And now this is the really fun part of it! Getting Keras to work with the CIFAR images and recognize cars in my images. The CIFAR images are a very famous free, labeled dataset of (32px)^2 images, of 10 "classes". One of the classes is cars, so that's what we'll be using to train our convolutional neural net (CNN) to recognize. The first step is just to train the CNN on the CIFAR images.

I think I mostly copied the code from here and maybe some random blogs, though there are a million simple examples of CNNs in Keras. I had to change the code for classifying other CIFAR10 or MNIST datasets in two parts because (at this stage, anyway) I'm only doing a binary classifier, not a 10-way image classifier. The two parts are (1) the activation function for the final dense layer. For the 10-way ones, it's softmax. For a binary classifier, you only have a single output node that can vary between 0 and 1, so you just use sigmoid. (2) The loss function for a multi class classifier is categorical_crossentropy, but we just use binary_crossentropy.

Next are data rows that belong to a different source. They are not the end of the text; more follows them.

(** * DeveloperEmail: a shallow embedding of the disposable-mailbox client

    The development follows the three source files of the package:
    - [developer/error.py]   the exception class [EmailException];
    - [developer/models.py]  the dataclasses and their [from_dict] builders;
    - [developer/email.py]   the class [DeveloperEmail]: the retrying
      request primitive, the three REST operations and the poll loop.

    Python values that cross the wire are JSON documents.  Exceptions are
    values of the type [exn]; a computation that may raise returns a [res].
    The network, the clock and [asyncio.sleep] are effects on an explicit
    [World]. *)

From Stdlib Require Import ZArith QArith Qround Lqa String Ascii List Bool Lia DecimalString.
Import ListNotations.
Local Open Scope list_scope.
Local Open Scope string_scope.
Set Warnings "-register-all".

(** ** Python values and the built-ins the package uses *)

Module Py.

(** A decoded JSON document.  A [JDict] lists its items in insertion order,
    with distinct keys, as a Python [dict] does.  Numbers are integers: the
    service's identifiers; non-integer numbers are outside the model. *)
Inductive json : Type :=
| JNull
| JBool (b : bool)
| JInt (z : Z)
| JStr (s : string)
| JList (items : list json)
| JDict (items : list (string * json)).

(** Exceptions, all of them subclasses of Python's [Exception].
    [ClientError] stands for whatever the HTTP session raises (connection
    failure, time-out of an attempt, undecodable body).  An [EmailException]
    object carries the two attributes its initialiser sets. *)
Inductive exn : Type :=
| TypeError (msg : string)
| ValueError (msg : string)
| KeyError (key : string)
| IndexError (msg : string)
| AttributeError (msg : string)
| ClientError (msg : string)
| EmailException (stats : json) (message : json).

(** The result of an expression: a value, or a raised exception. *)
Inductive res (A : Type) : Type :=
| Ok (a : A)
| Raise (e : exn).
Arguments Ok {A} a.
Arguments Raise {A} e.

Definition rbind {A B : Type} (r : res A) (k : A -> res B) : res B :=
  match r with
  | Ok a => k a
  | Raise e => Raise e
  end.

Fixpoint rmap {A B : Type} (f : A -> res B) (l : list A) : res (list B) :=
  match l with
  | [] => Ok []
  | x :: rest =>
      rbind (f x) (fun y => rbind (rmap f rest) (fun ys => Ok (y :: ys)))
  end.


(** [dict] lookup by key. *)
Fixpoint lookup (key : string) (items : list (string * json)) : option json :=
  match items with
  | [] => None
  | (k, v) :: rest => if String.eqb key k then Some v else lookup key rest
  end.

Definition type_name (v : json) : string :=
  match v with
  | JNull => "NoneType"
  | JBool _ => "bool"
  | JInt _ => "int"
  | JStr _ => "str"
  | JList _ => "list"
  | JDict _ => "dict"
  end.

Definition dquote : ascii := "034"%char.
Definition squote : ascii := "039"%char.
Definition backslash : ascii := "092"%char.

Fixpoint join (sep : string) (parts : list string) : string :=
  match parts with
  | [] => ""
  | [p] => p
  | p :: rest => p ++ sep ++ join sep rest
  end.

Fixpoint mentions (c : ascii) (s : string) : bool :=
  match s with
  | EmptyString => false
  | String d rest => Ascii.eqb c d || mentions c rest
  end.

Definition hex_digit (n : nat) : ascii :=
  nth n (list_ascii_of_string "0123456789abcdef") "0"%char.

I actually had it working pretty easily at first, and then must've changed something, cause it wasn't working...

I went back, compared it to a few tutorials online, and tried to see if I could find a difference. As far as I can tell, most people do a pretty identical Conv2D -> MaxPool -> Conv2D -> MaxPool -> Dense -> Output architecture, like I was doing, so that probably wasn't it. I noticed that I was using 100 filters in the first Conv layer and 200 in the second, while most people were using 25/50 or something much less. I think I started (when I copied the code from somewhere) with a more typical number, and then naively increased the number of filters to try to increase the accuracy. I was getting ~90% accuracy, which I realized is what you would expect, since the train dataset is 90% non-car images and 10% car images, so it was just learning to predict that there are no cars. Now I'm getting ~97%  accuracy after ~10 epochs.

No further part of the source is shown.